LONG TERM OBJECTIVES:

A. Vested Rights on Federal Lands

An integral consideration for the protection of those local economies dependent on the livestock industry is the reestablishment of a private property “vested” right in livestock grazing on federal lands. At the current time, federal agencies consider livestock grazing permits as a “mere privilege” which can be revoked at will. However, there is strong legal and economic evidence to support the proposition that livestock grazing on federal lands is more than a privilege, but is, in fact, a legally protected right, the taking of which requires payment under the Fifth Amendment of the U.S. Constitution. To achieve the objective of proving the existence of vested private property grazing rights, the Coalition of Counties should:

1. Assist in funding a legal study to determine the extent of vested private property grazing rights on federal lands.

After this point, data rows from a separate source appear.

(* ===== verification/ControllerTheorems.v ===== *)
(** * The controller: theorems

    Its complete run, its synchronisation and collection loops, the counters
    it keeps and the statistics it reports. *)

From S2P Require Import Prelude CInt Prog Text Double Sys Zmq ZHelpers Config Controller Sync.
From S2P Require Import Collect ControllerRun Stats Sim.
From Stdlib Require Import QArith Qcanon Floats.SpecFloat.
Local Open Scope Z_scope.

(** ** Concrete inputs *)

(** A process that just started, with what its sockets will deliver. *)
Definition booted (a : list (Z * list arrival)) : world :=
  World ∅ (list_to_map a) 0 [] 0 [] [] [] [] [] [].

(** The same with [n] open sockets. *)
Definition connected (n : Z) (a : list (Z * list arrival)) : world :=
  World ∅ (list_to_map a) 0 [] n [] [] [] [] [] [].

(** The exact counterpart of [sample_list]. *)
#[local] Instance sample_list_Qc : Accumulators Qc := {
  acc := list Qc;
  acc_empty := [];
  acc_push a x := a ++ [x];
  acc_count a := Z.of_nat (length a);
  acc_min a := hd 0%Qc a;
  acc_max a := hd 0%Qc a;
  acc_mean := Qc_mean;
  acc_variance := population_variance;
}.

Definition small_config : config := set_machines 2 (Config 1 2 1 1 12 10 0 true true).

Definition demo_messages : list message :=
  [Result "success 12 1.5 9 4.25 2.5 20.5"; Finished "a" "0"; Result "fail 3 1 2 1.5 0.25 30";
   Finished "b" "0"; Finished "c" "256"].

(** The double [m * 2^e], and what [demo_messages] come to. *)
Definition num (m : positive) (e : Z) : double := S754_finite false m e.
Definition demo_tally : tally double :=
  Tally 2 1 2 1 1 (num 7810930603720704 (-47)) (num 7881299347898368 (-48)) 15 2
    [num 5770237022568448 (-48); num 8444249301319680 (-48)].

(** ** The run of the controller *)

(** C1: the whole of [main].  With 17 listeners and 1700 workers that ask for
    synchronisation, each after any number of receive timeouts, and a sink that
    delivers any sequence of results and 1700 "Finished" messages, the last one
    being one, the controller returns 0 without leaking a message, and what it
    sends, receives and prints is the stated trace, with the tally of the
    messages as its report. *)
Theorem controller_main `{!Accumulators double} l1 l2 ms m t variance rest1 rest2 rest w :
  initial w ->
  length l1 = 17%nat -> length l2 = 1700%nat ->
  finished_in (ms ++ [m]) = 1700 -> is_finished m = true ->
  tally_messages conf16 127500 (ms ++ [m]) tally0 = Some t -> overallVariance t = Some variance ->
  arrivals w !! 2 = Some (handshakes l1 ++ rest1) ->
  arrivals w !! 3 = Some (handshakes l2 ++ rest2) ->
  arrivals w !! 4 = Some (frames (ms ++ [m]) ++ rest) ->
  wp NetP main w (fun o w' =>
    o = Returns 0 /\ live w' = live w /\
    trace w' = trace w ++ main_actions l1 l2 (ms ++ [m]) t variance).
Proof. apply wp_main. Qed.

Definition run_peers (n : nat) : list (nat * string) := replicate n (1%nat, "").
Definition run_messages : list message :=
  Result "success 12 1.5 9 4.25 2.5 20.5" :: replicate 1699 (Finished "" "0").
Definition run_world : world :=
  booted [(2, handshakes (run_peers 17) ++ []); (3, handshakes (run_peers 1700) ++ []);
          (4, frames (run_messages ++ [Finished "" "0"]) ++ [])].

Definition run_tally : tally double :=
  Tally 1700 0 1 0 1 (num 7177611906121728 (-47)) (num 7740561859543040 (-48)) 12 1
    [num 5770237022568448 (-48)].

Lemma controller_main_witness :
  exists t variance, wp NetP main run_world (fun o w' =>
    o = Returns 0 /\ live w' = live run_world /\
    trace w' = trace run_world ++
      main_actions (run_peers 17) (run_peers 1700) (run_messages ++ [Finished "" "0"]) t variance).
Proof.
  exists run_tally, (num 5629499534213120 (-51)).
  apply (controller_main (run_peers 17) (run_peers 1700) run_messages (Finished "" "0") _ _ [] [] []);
    try by_compute. split; reflexivity.
Defined.

(** C2: collecting is a fold.  However the parts of the messages are read, the
    loop returns the fold of the specification over whole messages, exactly
    when all processes of all machines are reported, and leaves at most the
    empty last part of the last message unread. *)
Theorem collect_refines `{!Arith D} `{!Accumulators D} receiver c n total ms m t rest w :
  clients_expected c = Some n -> results_expected c = Some total ->
  finished_in (ms ++ [m]) = n -> is_finished m = true ->
  open_socket receiver w -> arrivals w !! sptr receiver = Some (frames (ms ++ [m]) ++ rest) ->
  tally_messages c total (ms ++ [m]) tally0 = Some t ->
  runs NetP (collect receiver c) w (Returns t)
    (after (sptr receiver) (Frame "" :: rest) (errno w) (collect_actions receiver (ms ++ [m])) w).
Proof.
  intros Hn Htot Hf Hm Hs Ha Ht. eapply runs_bind; [by apply runs_defined|].
  assert (Frame "" :: rest = (Frame <$> leftover m) ++ rest) as -> by by destruct m.
  eapply (collect_from c total receiver n); try done.
Qed.

Lemma collect_refines_witness :
  exists t : tally double, connectionsSucceeded t = 1 /\
  runs NetP (collect (Socket 1 None) (set_machines 3 (Config 1 1 1 1 12 10 0 true true)))
    (connected 1 [(1, frames demo_messages)]) (Returns t)
    (after 1 [Frame ""] 0 (collect_actions (Socket 1 None) demo_messages)
       (connected 1 [(1, frames demo_messages)])).
Proof.
  exists demo_tally.
  split; [by_compute|].
  apply (collect_refines (Socket 1 None) _ 3 3 (take 4 demo_messages) (Finished "c" "256") _ []);
    try by_compute. done.
Defined.

(** C3: collecting waits.  As long as one process has not been reported, the
    loop goes on receiving and never returns: an iteration whose processes do
    not all end blocks the controller. *)
Theorem collect_blocks `{!Arith D} `{!Accumulators D} receiver c n total ms t w :
  clients_expected c = Some n -> results_expected c = Some total ->
  finished_in ms < n ->
  open_socket receiver w -> arrivals w !! sptr receiver = Some (frames ms) ->
  tally_messages c total ms tally0 = Some t ->
  exists w', runs NetP (collect receiver c) w Waits w'.
Proof.
  intros Hn Htot Hf Hs Ha Ht.
  edestruct (collect_waits c total receiver n Hn ms tally0) as [w' Hw]; try done.
  exists w'. eapply runs_bind; [by apply runs_defined|exact Hw].
Qed.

2. Recruit other funding sources to assist in completing this legal study, including seeking support from the National Cattlemen’s Association, the Public Lands Council, the American Farm Bureau and other associations.

B. Protection of 1872 Mining Law

The Coalition of Counties should work to ensure that the Mining Law of 1872 remains intact and is not altered or amended by Congress. This law is the basis of numerous principles that protect local economies such as the prior appropriations doctrine under state water law, the law allowing the transfer of title to subsurface rights on federal lands and the principle of a “split estate” on BLM and Forest Service lands. These principles are critical to the protection of the local mining and livestock industries. Congress must not be allowed, even inadvertently, to alter these rights.

C. Other Projects for Consideration

The following issues are also important to the citizens represented by the Coalition of Counties.

1. Congressional and federal agency proposals to create additional wilderness areas and wild and scenic river designations.

2. The acquisition of water rights by the state and federal government.